Detection, response, and recovery¶
These three capabilities define effective blue teaming. Each has internal trade-offs, and each works best when designed alongside the others rather than in isolation.
Detection strategies¶
Different detection strategies catch different things. None is sufficient on its own.
Signature-based detection catches known malware signatures, exploit patterns, or attack indicators. It is fast and accurate for what it knows about, and blind to anything novel.
Anomaly-based detection baselines normal behaviour and alerts on deviations. It catches unknown attacks at the cost of more false positives, and it requires a reliable understanding of what “normal” looks like in the environment being defended.
Behaviour-based detection focuses on attacker techniques rather than specific tools. A rule that detects credential-dumping behaviour catches the technique whether the tool is Mimikatz, a custom binary, or a procedure that has not yet been named. This kind of rule is more resilient to evasion than signature-based equivalents.
Threat-intelligence-driven detection incorporates external indicators of compromise and TTPs from threat feeds. It catches known adversary infrastructure and techniques, with the limitation that it depends on the intelligence being current.
User and entity behaviour analytics (UEBA) uses machine-learning models to identify unusual user activity, lateral movement patterns, and compromised accounts based on historical behaviour. It is most useful for insider-threat scenarios where rule-based detection has nothing to match against.
Detection layers¶
Detection works best at multiple layers simultaneously.
Network-level detection covers traffic analysis, IDS/IPS, DNS monitoring, proxy logs, and netflow data. The targets are command-and-control communications, lateral movement, and data exfiltration patterns.

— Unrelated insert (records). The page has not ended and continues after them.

(* ===== verification/Store.v ===== *)
(** * The invocation store (crates/bazel-mcp-store/src/storage.rs,
    manifest_repository.rs, deferred_repository.rs, invocation_repository.rs and
    recovery.rs)

    The store keeps one directory of evidence per invocation on disk, with a
    manifest and a detail sidecar, and the in-memory index of [Index.v].  Every
    operation below is one the store runs under the mutation lock of its
    invocation.  The lengths of the serialised files are an interface, and of
    the failures of the file system only the missing manifest is modelled. *)

From S2P Require Import Prelude Types Record Index.

(** ** Files *)

(** The evidence directory of an invocation; [raw_bytes] is the size of its
    captured output, event log and test logs together. *)
Record Evidence : Type := MkEvidence {
  manifest : DurableRecord;
  details_file : option InvocationDetails;
  artifacts_file : option (list Artifact);
  raw_bytes : Z;
}.

(** The lengths of the JSON documents. *)
Class Serializer : Type := {
  manifest_len : DurableRecord → Z;
  details_len : InvocationDetails → Z;
  artifacts_len : list Artifact → Z;
}.

Record StoreInner : Type := MkStore {
  disk : gmap InvocationId Evidence;
  store_index : Index;
  owner_leases : gset InvocationId;
  published : Z;
}.

Section store.
Context `{Files : Serializer}.

(** [evidence_payload_size] and [evidence_size]. *)
Definition evidence_payload_size (ev : Evidence) : Z :=
  u64_add (u64_add (match details_file ev with Some d => details_len d | None => 0 end) (raw_bytes ev))
    (match artifacts_file ev with Some a => artifacts_len a | None => 0 end).
Definition evidence_size (ev : Evidence) : Z := u64_add (manifest_len (manifest ev)) (evidence_payload_size ev).

Definition set_payload (payload : Z) (durable : DurableRecord) : DurableRecord :=
  MkDurable (schema_version durable) (durable_invocation durable) (durable_deferred durable) payload.

(** [persist]: the manifest written, and the bytes retained. *)
Definition persist (ev : Evidence) (durable : DurableRecord) (recount_payload : bool)
    : Evidence * DurableRecord * Z :=
  let durable := if recount_payload then set_payload (evidence_payload_size ev) durable else durable in
  (MkEvidence durable (details_file ev) (artifacts_file ev) (raw_bytes ev), durable,
   u64_add (payload_bytes durable) (manifest_len durable)).

(** [write_details]. *)
Definition write_details (ev : Evidence) (record : InvocationRecord) : Evidence :=
  let details := details_from_record record in
  MkEvidence (manifest ev) (if details_is_empty details then None else Some details)
    (artifacts_file ev) (raw_bytes ev).

(** [remove_if_exists] or [write_json_atomic] of the artifact sidecar. *)
Definition write_artifacts (ev : Evidence) (artifacts : list Artifact) : Evidence :=
  MkEvidence (manifest ev) (details_file ev) (if decide (artifacts = []) then None else Some artifacts)
    (raw_bytes ev).

(** ** Lookup *)

(** [ensure_invocation], once the index is fresh. *)
Definition ensure_invocation (s : StoreInner) (id : InvocationId) : result StoreError unit :=
  ensure_exists (store_index s) id.

Definition not_found_io : StoreError := StoreIo "not found".

(** [read_durable] of the manifest of an invocation. *)
Definition read_durable (s : StoreInner) (id : InvocationId) : result StoreError (Evidence * DurableRecord) :=
  match disk s !! id with
  | Some ev => Ok (ev, manifest ev)
  | None => Err not_found_io
  end.

Definition get_invocation_header (s : StoreInner) (id : InvocationId) : result StoreError InvocationHeader :=
  _ ← ensure_invocation s id;
  match entries (store_index s) !! id with
  | Some entry => Ok (entry_record entry)
  | None => Err (NotFound id)
  end.

Definition read_hydrated_invocation (s : StoreInner) (id : InvocationId)
    : result StoreError HydratedInvocation :=
  _ ← ensure_invocation s id;
  '(ev, durable) ← read_durable s id;
  Ok (MkHydrated (durable_invocation durable) (default default_details (details_file ev))).

Definition get_invocation (s : StoreInner) (id : InvocationId) : result StoreError InvocationRecord :=
  hydrated_into_record <$> read_hydrated_invocation s id.

(** ** Changing an invocation *)

Definition publish_change (s : StoreInner) : StoreInner :=
  MkStore (disk s) (store_index s) (owner_leases s) (published s + 1).

(** Writes the files of [id] and the index. *)
Definition commit (s : StoreInner) (id : InvocationId) (ev : Evidence) (index : Index) : StoreInner :=
  publish_change (MkStore (<[id := ev]> (disk s)) index (owner_leases s) (published s)).

Definition release_owner (s : StoreInner) (id : InvocationId) : StoreInner :=
  MkStore (disk s) (store_index s) (owner_leases s ∖ {[id]}) (published s).

(** [create_invocation_with_deferred]. *)
Definition create_invocation_with_deferred (s : StoreInner) (record : InvocationRecord)
    (deferred : option DeferredResultRecord) : result StoreError StoreInner :=
  let id := request_id (request record) in
  _ ← reject_if (bool_decide (is_Some (entries (store_index s) !! id)))
        (StoreIo "invocation already exists");
  let durable := MkDurable CURRENT_SCHEMA_VERSION (header_from_record record) deferred 0 in
  let '(ev, durable, retained) := persist (MkEvidence durable None None 0) durable true in
  let s := commit s id ev (insert_entry (store_index s) id (index_entry durable retained)) in
  Ok (if is_terminal (state record) then s
      else MkStore (disk s) (store_index s) ({[id]} ∪ owner_leases s) (published s)).

Definition set_outcome (termination : option Termination) (summary : option InvocationSummary)
    (r : InvocationRecord) : InvocationRecord :=
  MkRecord (request r) (state r) (started_at_ms r) (finished_at_ms r) termination summary (run r)
    (metrics r) (canonical_arguments r) (cancellation_reason r).

(** [transition_lost_evidence]: the directory is gone, only the index changes. *)
Definition transition_lost_evidence (index : Index) (id : InvocationId) (now : Z) (next : InvocationState)
    (termination : option Termination) (summary : option InvocationSummary)
    : result StoreError (Index * InvocationRecord) :=
  match entries index !! id with
  | None => Err (NotFound id)
  | Some entry =>
      match transition now next (header_into_record (entry_record entry)) with
      | Err error => Err (StoreState error)
      | Ok record =>
          let record := set_outcome termination summary record in
          Ok (replace_entry index id (MkEntry (header_from_record record) None 0 0 false), record)
      end
  end.

(** Writes the record of a transition and replaces the index entry; the
    telemetry the record already holds counts as flushed. *)
Definition commit_record (s : StoreInner) (id : InvocationId) (ev : Evidence) (durable : DurableRecord)
    (recount_payload : bool) (telemetry_generation : Z) : StoreInner :=
  let '(ev, durable, retained) := persist ev durable recount_payload in
  commit s id ev
    (mark_telemetry_flushed (replace_entry (store_index s) id (index_entry durable retained)) id
       telemetry_generation).

Definition extend_deferred (terminal_at_ms : Z) (deferred : option DeferredResultRecord)
    : option DeferredResultRecord :=
  (fun d => (extend_terminal_expiry terminal_at_ms d).1) <$> deferred.

(** [transition], at the clock reading [now]. *)
Definition store_transition (s : StoreInner) (id : InvocationId) (now : Z) (next : InvocationState)
    (termination : option Termination) (summary : option InvocationSummary)
    : result StoreError (StoreInner * InvocationRecord) :=
  _ ← ensure_invocation s id;
  match disk s !! id with
  | None =>
      '(index, record) ← transition_lost_evidence (store_index s) id now next termination summary;
      let s := MkStore (disk s) index (owner_leases s) (published s) in
      Ok (if is_terminal next then release_owner s id else s, record)
  | Some ev =>
      let durable := manifest ev in
      let '(metrics, generation) :=
        merge_index_telemetry (store_index s) id (header_metrics (durable_invocation durable)) in
      let header := set_metrics (fun _ => metrics) (durable_invocation durable) in
      match transition now next (header_into_record header) with
      | Err error => Err (StoreState error)
      | Ok record =>
          let record := set_outcome termination summary record in
          let deferred := if is_terminal next
            then extend_deferred (default now (finished_at_ms record)) (durable_deferred durable)
            else durable_deferred durable in
          let durable := MkDurable (schema_version durable) (header_from_record record) deferred
                           (payload_bytes durable) in
          let ev := if is_terminal next then write_details ev record else ev in
          let s := commit_record s id ev durable (is_terminal next) generation in
          Ok (if is_terminal next then release_owner s id else s, record)
      end
  end.

Record InvocationCompletion : Type := MkCompletion {
  completion_state : InvocationState;
  completion_termination : Termination;
  completion_summary : InvocationSummary;
  completion_run : option RunSummary;
  completion_metrics : InvocationMetrics;
  completion_arguments : option (list string);
  completion_artifacts : list Artifact;
}.

(** The record [finish_invocation] stores. *)
Definition completed_record (c : InvocationCompletion) (metrics : InvocationMetrics) (r : InvocationRecord)
    : InvocationRecord :=
  MkRecord (request r) (state r) (started_at_ms r) (finished_at_ms r)
    (Some (completion_termination c)) (Some (completion_summary c)) (completion_run c) metrics
    (completion_arguments c) (cancellation_reason r).

Definition finish_invocation (s : StoreInner) (id : InvocationId) (now : Z) (c : InvocationCompletion)
    : result StoreError (StoreInner * InvocationRecord) :=
  if negb (is_terminal (completion_state c)) then
    header ← get_invocation_header s id;
    Err (StoreState (MkTransitionError (header_state header) (completion_state c)))
  else
    _ ← ensure_invocation s id;
    '(ev, durable) ← read_durable s id;
    match transition now (completion_state c) (header_into_record (durable_invocation durable)) with
    | Err error => Err (StoreState error)
    | Ok record =>
        let '(metrics, generation) := merge_index_telemetry (store_index s) id (completion_metrics c) in
        let record := completed_record c metrics record in
        let deferred := extend_deferred (default now (finished_at_ms record)) (durable_deferred durable) in
        let durable := MkDurable (schema_version durable) (header_from_record record) deferred
                         (payload_bytes durable) in
        let ev := write_details (write_artifacts ev (completion_artifacts c)) record in
        Ok (release_owner (commit_record s id ev durable true generation) id, record)
    end.

(** [mutate]. *)
Definition mutate (s : StoreInner) (id : InvocationId) (recount_payload : bool)
    (operation : DurableRecord → result StoreError DurableRecord) : result StoreError StoreInner :=
  _ ← ensure_invocation s id;
  '(ev, durable) ← read_durable s id;
  let '(metrics, generation) :=
    merge_index_telemetry (store_index s) id (header_metrics (durable_invocation durable)) in
  durable ← operation (MkDurable (schema_version durable)
              (set_metrics (fun _ => metrics) (durable_invocation durable)) (durable_deferred durable)
              (payload_bytes durable));
  Ok (commit_record s id ev durable recount_payload generation).

(** [replace_artifacts]. *)
Definition replace_artifacts (s : StoreInner) (id : InvocationId) (artifacts : list Artifact)
    : result StoreError StoreInner :=
  _ ← ensure_invocation s id;
  '(ev, durable) ← read_durable s id;
  let '(ev, durable, retained) := persist (write_artifacts ev artifacts) durable true in
  Ok (commit s id ev (replace_entry (store_index s) id (index_entry durable retained))).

Endpoint-level detection covers EDR tools, process monitoring, file integrity monitoring, and registry monitoring. The targets are malware execution, persistence mechanisms, and credential theft.
Application-level detection covers application logs, authentication events, and database activity monitoring. The targets are account compromise, data access abuse, SQL injection, and web attacks.
Cloud and identity detection covers cloud provider logs (AWS CloudTrail, Azure Monitor), identity provider logs (Azure AD, Okta), and API activity monitoring. The targets are cloud resource abuse and identity attacks.
Response procedures¶
Response unfolds in stages, each with its own objective.
Triage and validation determines whether an alert represents a real threat or a false positive, gathers initial evidence, and assesses scope and severity.
Containment isolates affected systems to prevent spread: disconnection from the network, account disablement, blocking malicious infrastructure at firewall or proxy.
Eradication removes attacker presence completely: malware deletion, persistence mechanisms removed, compromised credentials revoked, exploited vulnerabilities closed.
Evidence preservation maintains chain of custody for forensics: memory images, disk images, logs, and complete documentation for investigation and potential legal action.
Recovery restores systems from known-good backups, rebuilds compromised systems from scratch where necessary, and validates that attacker presence is eliminated before reconnection.
Recovery priorities¶
Critical systems come first. Business-critical services and the systems supporting essential operations recover before less important ones.
A clean rebuild is preferable to a quick fix when a system has been compromised. Cleaning attacker artefacts off a compromised system leaves the risk of incomplete eradication; rebuilding from scratch eliminates the question.
Validation precedes restoration. Recovered systems are tested in isolated environments before reconnection to production, with verification that no reinfection or persistence remains.
Enhanced monitoring on recovered systems catches any remaining attacker presence quickly during the period when reinfection is most likely.